Está ahí, en el fondo del armario: esa camiseta blanca favorita que te encantaría llevar todo el verano, pero que acabas dejando de lado por esas delatoras manchas amarillas en las axilas. No hace falta despedirse de ella. La mancha amarilla de sudor es terca, pero no invencible, y lo más probable es que la solución ya esté en tu cocina.
Por qué se pone amarilla la ropa blanca en las axilas
La mancha no se vuelve amarilla por el sudor en sí, sino porque las proteínas y grasas del sudor reaccionan con las sales de aluminio que suelen contener los antitranspirantes. Esa combinación química es la que provoca ese característico tono amarillento que sigue ahí después del lavado, porque el detergente habitual no puede con ella.
Por eso no basta con lavar a temperatura más alta. Al contrario: muchas veces eso solo fija más la mancha. Lo que necesitas es un tratamiento previo específico, antes de que la prenda entre siquiera en la lavadora.
El combo de bicarbonato y vinagre que merece la pena probar
Estos dos ingredientes de cocina funcionan bien por separado, pero en pareja son realmente eficaces.
- Mezcla cuatro cucharadas de bicarbonato de sodio con una cucharada de agua tibia, hasta obtener una pasta espesa, parecida a la pasta de dientes.

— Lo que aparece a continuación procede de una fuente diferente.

(** * Fitness-tracker workout calculator: a Rocq model of [homework.py]

    The module computes distance, mean speed and burnt calories for three
    kinds of workout and renders a one-line summary.  The model follows the
    Python source definition by definition:

    - Python numbers are [pyval]: unbounded [int]s ([Z]) and binary64
      [float]s (Rocq's primitive floats, which are IEEE 754 binary64 with
      round-to-nearest-even, as CPython's are);
    - a raised exception is the [Raise] outcome of the [result] monad, and
      operands are evaluated left to right as Python does;
    - the sensor data are numbers; an instance holds the attributes its
      [__init__] assigned, a class constant or a method is looked up along
      the method resolution order of the instance's class;
    - the dispatch table of [read_package] is a dictionary ([gmap]);
    - [str] values are UTF-8 byte strings, the standard output is the list
      of the lines printed. *)

From Stdlib Require Import ZArith Lia List Bool Ascii String Floats DecimalString.
From stdpp Require Import gmap strings.

Set Warnings "-inexact-float".
Local Open Scope Z_scope.

(** ** Exceptions and the result monad *)

Inductive exn : Type :=
| ZeroDivisionError
| OverflowError
| TypeError
| AttributeError
| NotImplementedError
| ValueError (msg : string).

Inductive result (A : Type) : Type :=
| Ok (a : A)
| Raise (e : exn).

Arguments Ok {A} a.
Arguments Raise {A} e.

Definition bind {A B : Type} (m : result A) (k : A -> result B) : result B :=
  match m with
  | Ok a => k a
  | Raise e => Raise e
  end.

Declare Scope result_scope.
Delimit Scope result_scope with result.
Notation "'let!' x ':=' m 'in' k" := (bind m (fun x => k))
  (at level 10, x name, m at level 100, k at level 200) : result_scope.
Local Open Scope result_scope.

(** ** Python numbers *)

Inductive pyval : Type :=
| PInt (n : Z)
| PFloat (x : float).

(** *** binary64 helpers that C's [libm] provides *)

Module Float64.

(** The integer of sign [s] and magnitude [m]. *)
Definition signed (s : bool) (m : Z) : Z := if s then - m else m.

(** [fmod x y]: the remainder of the truncated quotient; it is exactly
    representable and carries the sign of [x]. *)
Definition SFfmod (x y : spec_float) : spec_float :=
  match x, y with
  | S754_nan, _ | _, S754_nan => S754_nan
  | S754_infinity _, _ => S754_nan
  | _, S754_zero _ => S754_nan
  | _, S754_infinity _ => x
  | S754_zero _, _ => x
  | S754_finite sx mx ex, S754_finite _ my ey =>
      let e := Z.min ex ey in
      let r := Z.rem (Zpos mx * 2 ^ (ex - e)) (Zpos my * 2 ^ (ey - e)) in
      binary_normalize prec emax (signed sx r) e sx
  end.

Definition fmod (x y : float) : float := SF2Prim (SFfmod (Prim2SF x) (Prim2SF y)).

(** [floor x]: the largest integral float not above [x]. *)
Definition SFfloor (x : spec_float) : spec_float :=
  match x with
  | S754_finite s m e =>
      if 0 <=? e then x
      else binary_normalize prec emax (signed s (Zpos m) / 2 ^ (- e)) 0 s
  | _ => x
  end.

Definition floor (x : float) : float := SF2Prim (SFfloor (Prim2SF x)).

(** [copysign 0.0 x] *)
Definition zero_with_sign_of (x : float) : float :=
  if get_sign x then neg_zero else zero.

(** C truth value of a double: everything but the two zeros, NaN included. *)
Definition truthy (x : float) : bool := negb (x =? 0)%float.

(** The correctly rounded positive power [x ^ k] of a positive finite
    float, [k > 0]: the exact value m^k * 2^(e*k) rounded once.  C's
    [pow] is taken to be correctly rounded on integral exponents. *)
Definition SFpow_pos (m : positive) (e : Z) (k : Z) : spec_float :=
  binary_normalize prec emax (Zpos m ^ k) (e * k) false.

(** Integer value of a finite float that holds an integer. *)
Definition SFto_Z (x : spec_float) : Z :=
  match x with
  | S754_finite s m e => signed s (if 0 <=? e then Zpos m * 2 ^ e else Zpos m / 2 ^ (- e))
  | _ => 0
  end.

End Float64.

(** *** Conversions and arithmetic of [int] and [float] objects *)

(** [float(n)]: the nearest double, ties to even; [OverflowError] when it
    would be infinite. *)
Definition float_of_int (n : Z) : result float :=
  let x := SF2Prim (binary_normalize prec emax n 0 false) in
  if is_infinity x then Raise OverflowError else Ok x.

Definition as_float (v : pyval) : result float :=
  match v with
  | PInt n => float_of_int n
  | PFloat x => Ok x
  end.

Definition py_add (v w : pyval) : result pyval :=
  match v, w with
  | PInt a, PInt b => Ok (PInt (a + b))
  | _, _ => let! x := as_float v in let! y := as_float w in Ok (PFloat (x + y))
  end.

Definition py_sub (v w : pyval) : result pyval :=
  match v, w with
  | PInt a, PInt b => Ok (PInt (a - b))
  | _, _ => let! x := as_float v in let! y := as_float w in Ok (PFloat (x - y))
  end.

Definition py_mul (v w : pyval) : result pyval :=
  match v, w with
  | PInt a, PInt b => Ok (PInt (a * b))
  | _, _ => let! x := as_float v in let! y := as_float w in Ok (PFloat (x * y))
  end.

(** [int / int] is the correctly rounded quotient of the two integers
    (not the quotient of their conversions). *)
Definition int_true_divide (a b : Z) : result pyval :=
  if b =? 0 then Raise ZeroDivisionError
  else
    let negate := xorb (a <? 0) (b <? 0) in
    match a with
    | Z0 => Ok (PFloat (if negate then neg_zero else zero))
    | _ =>
        let q := SF2Prim (SFdiv prec emax
                            (S754_finite (a <? 0) (Z.to_pos (Z.abs a)) 0)
                            (S754_finite (b <? 0) (Z.to_pos (Z.abs b)) 0)) in
        if is_infinity q then Raise OverflowError else Ok (PFloat q)
    end.

Definition py_truediv (v w : pyval) : result pyval :=
  match v, w with
  | PInt a, PInt b => int_true_divide a b
  | _, _ =>
      let! x := as_float v in let! y := as_float w in
      if (y =? 0)%float then Raise ZeroDivisionError else Ok (PFloat (x / y))
  end.

(** CPython's [_float_div_mod], quotient part. *)
Definition float_floor_div (vx wx : float) : float :=
  let mod_ := Float64.fmod vx wx in
  let div := ((vx - mod_) / wx)%float in
  let div :=
    if Float64.truthy mod_
    then if xorb (wx <? 0)%float (mod_ <? 0)%float then (div - 1)%float else div
    else div in
  if Float64.truthy div
  then
    let floordiv := Float64.floor div in
    if (0.5 <? div - floordiv)%float then (floordiv + 1)%float else floordiv
  else Float64.zero_with_sign_of (vx / wx)%float.

Definition py_floordiv (v w : pyval) : result pyval :=
  match v, w with
  | PInt a, PInt b => if b =? 0 then Raise ZeroDivisionError else Ok (PInt (a / b))
  | _, _ =>
      let! x := as_float v in let! y := as_float w in
      if (y =? 0)%float then Raise ZeroDivisionError else Ok (PFloat (float_floor_div x y))
  end.

(** CPython's [float_pow] for an exponent that is a non-negative [int]
    (the source raises to the constant 2 only).  [k] is the integer the
    exponent becomes once converted to a double. *)
Definition float_pow (iv : float) (k : Z) : result float :=
  if k =? 0 then Ok 1%float
  else
    match Prim2SF iv with
    | S754_nan => Ok iv
    | S754_infinity _ => Ok (if Z.odd k then iv else abs iv)
    | S754_zero _ => Ok (if Z.odd k then iv else 0%float)
    | S754_finite s m e =>
        let negate_result := s && Z.odd k in
        let ix := SF2Prim (Float64.SFpow_pos m e k) in
        if is_infinity ix then Raise OverflowError
        else Ok (if negate_result then (- ix)%float else ix)
    end.

Definition py_pow (v : pyval) (n : N) : result pyval :=
  match v with
  | PInt a => Ok (PInt (a ^ Z.of_N n))
  | PFloat x =>
      let! iw := float_of_int (Z.of_N n) in
      let! r := float_pow x (Float64.SFto_Z (Prim2SF iw)) in
      Ok (PFloat r)
  end.

(** Python's binary operators on already evaluated operands; the left
    operand is evaluated first, then the right one, then the operation. *)
Definition lift2 (op : pyval -> pyval -> result pyval) (a b : result pyval)
  : result pyval :=
  let! x := a in let! y := b in op x y.

Definition lift_pow (a : result pyval) (n : result N) : result pyval :=
  let! x := a in let! k := n in py_pow x k.

Declare Scope py_scope.
Delimit Scope py_scope with py.
Notation "a + b" := (lift2 py_add a b) : py_scope.
Notation "a - b" := (lift2 py_sub a b) : py_scope.
Notation "a * b" := (lift2 py_mul a b) : py_scope.
Notation "a / b" := (lift2 py_truediv a b) : py_scope.
Notation "a // b" := (lift2 py_floordiv a b)
  (at level 40, left associativity) : py_scope.
Notation "a ** n" := (lift_pow a n)
  (at level 30, right associativity) : py_scope.

(** Literals and already computed values inside an expression. *)
Definition int (n : Z) : result pyval := Ok (PInt n).
Definition flt (x : float) : result pyval := Ok (PFloat x).
Definition val (v : pyval) : result pyval := Ok v.

(** ** [format(x, '.3f')] *)

Definition digit (n : Z) : ascii := ascii_of_nat (48 + Z.to_nat n).

Definition decimal (n : Z) : string := NilZero.string_of_uint (N.to_uint (Z.to_N n)).

(** Nearest integer to [m * 2^e * 1000], ties to even: the decimal
    conversion is made from the exact binary value. *)
Definition round_half_even_scaled (m : positive) (e : Z) : Z :=
  if 0 <=? e then Zpos m * 1000 * 2 ^ e
  else
    let d := 2 ^ (- e) in
    let q := (Zpos m * 1000) / d in
    let r := (Zpos m * 1000) mod d in
    match 2 * r ?= d with
    | Lt => q
    | Gt => q + 1
    | Eq => if Z.even q then q else q + 1
    end.

(** [q] thousandths printed with three decimals. *)
Definition fixed3 (neg : bool) (q : Z) : string :=
  (if neg then "-" else "") +:+ decimal (q / 1000) +:+ "."
  +:+ String (digit (q / 100 mod 10))
        (String (digit (q / 10 mod 10)) (String (digit (q mod 10)) EmptyString)).

Definition float_format_3f (x : float) : string :=
  match Prim2SF x with
  | S754_nan => "nan"
  | S754_infinity s => (if s then "-" else "") +:+ "inf"
  | S754_zero s => fixed3 s 0
  | S754_finite s m e => fixed3 s (round_half_even_scaled m e)
  end.

(** An [int] is converted to [float] before it is printed with [f]. *)
Definition py_format_3f (v : pyval) : result string :=
  let! x := as_float v in Ok (float_format_3f x).

(** ** Module constants *)

Definition SWM : string := "SWM".
Definition RUN : string := "RUN".
Definition WLK : string := "WLK".

(** ** [InfoMessage] *)

Module InfoMessage.

Record t : Type := Build
  { training_type : string;
    duration : pyval;
    distance : pyval;
    speed : pyval;
    calories : pyval }.

(** The class constant [TEXT] with its five replacement fields filled in. *)
Definition TEXT (training_type duration distance speed calories : string) : string :=
  "Тип тренировки: " +:+ training_type +:+ "; "
  +:+ "Длительность: " +:+ duration +:+ " ч.; "
  +:+ "Дистанция: " +:+ distance +:+ " км; "
  +:+ "Ср. скорость: " +:+ speed +:+ " км/ч; "
  +:+ "Потрачено ккал: " +:+ calories +:+ ".".

(** [TEXT.format( **asdict(self))]: the fields are rendered in the order
    in which the template names them. *)
Definition get_message (self : t) : result string :=
  let! duration := py_format_3f (duration self) in
  let! distance := py_format_3f (distance self) in
  let! speed := py_format_3f (speed self) in
  let! calories := py_format_3f (calories self) in
  Ok (TEXT (training_type self) duration distance speed calories).

End InfoMessage.

(** ** The class hierarchy *)

Inductive class : Type := Training | Running | SportsWalking | Swimming.

(** [cls.__name__] *)
Definition class_name (c : class) : string :=
  match c with
  | Training => "Training"
  | Running => "Running"
  | SportsWalking => "SportsWalking"
  | Swimming => "Swimming"
  end.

- Aplícala generosamente sobre la mancha y trabájala entre las fibras con movimientos circulares, usando un cepillo de dientes viejo o la propia uña.
- Déjala actuar al menos una hora; en manchas más delicadas o antiguas, incluso toda la noche.
- Después, vierte un poco de vinagre blanco sobre la zona: empezará a burbujear al contacto con el bicarbonato, y esa reacción ayuda a aflojar la suciedad incrustada.
- Enjuaga con agua fría y lava la prenda como de costumbre.
El secreto no es la magia, sino la paciencia: hay que darle tiempo al bicarbonato para que trabaje de verdad, no solo aplicarlo y aclarar al instante.
Si la mancha ya es vieja y se ha metido en las fibras
En los casos más rebeldes puedes recurrir también al ácido cítrico, que con su ligero carácter ácido descompone especialmente bien las manchas de origen proteico.
Disuelve una cucharada de ácido cítrico en un vaso de agua caliente, sumerge ahí la parte manchada durante unos treinta minutos, cepíllala y después sigue con los pasos del bicarbonato.
Importante: úsalo solo en tejidos blancos y de color estable. En prendas estampadas o de tonos pastel, pruébalo antes en una zona poco visible.
Qué conviene evitar al lavar
La lejía suele empeorar las cosas, porque el calor y el blanqueador tienden a fijar la mancha proteica en lugar de eliminarla. Lo mismo ocurre con el agua caliente: mientras no estés seguro de que la mancha ha salido por completo, no laves por encima de los 40 °C (104 °F), ya que el calor puede quemar el color de forma permanente en el tejido.
Prevención, para tener que rescatar prendas con menos frecuencia
Si eres propensa a este problema, un buen hábito es tratar la mancha fresca cuanto antes, justo después de usar la prenda, y no esperar al siguiente lavado. Bastan agua tibia y un poco de jabón. Una mancha recién formada sale mucho más fácil que la que ya ha pasado varias veces por la secadora. Además, conviene dejar secar unos minutos el desodorante sobre la piel antes de vestirte, así llega menos producto directamente al tejido.
¿Por qué la ropa blanca se vuelve amarilla justo en las axilas?
No es el sudor en sí, sino la reacción entre las proteínas y grasas del sudor y las sales de aluminio de los antitranspirantes. Esa combinación genera el tono amarillento que el detergente normal no consigue eliminar.
¿Funciona el bicarbonato solo o hace falta el vinagre?
El bicarbonato ya ayuda por sí solo, pero combinado con vinagre blanco es más eficaz: la reacción que produce el burbujeo ayuda a aflojar la suciedad incrustada en las fibras.
¿Puedo usar lejía para quitar las manchas amarillas?
Es mejor evitarla. Tanto la lejía como el agua caliente tienden a fijar las manchas de origen proteico en lugar de eliminarlas, por lo que pueden empeorar el problema.
¿Sirve este método para prendas de color o estampadas?
El ácido cítrico está pensado sobre todo para tejidos blancos y de color estable. En prendas estampadas o de tonos pastel conviene probar primero en una zona poco visible.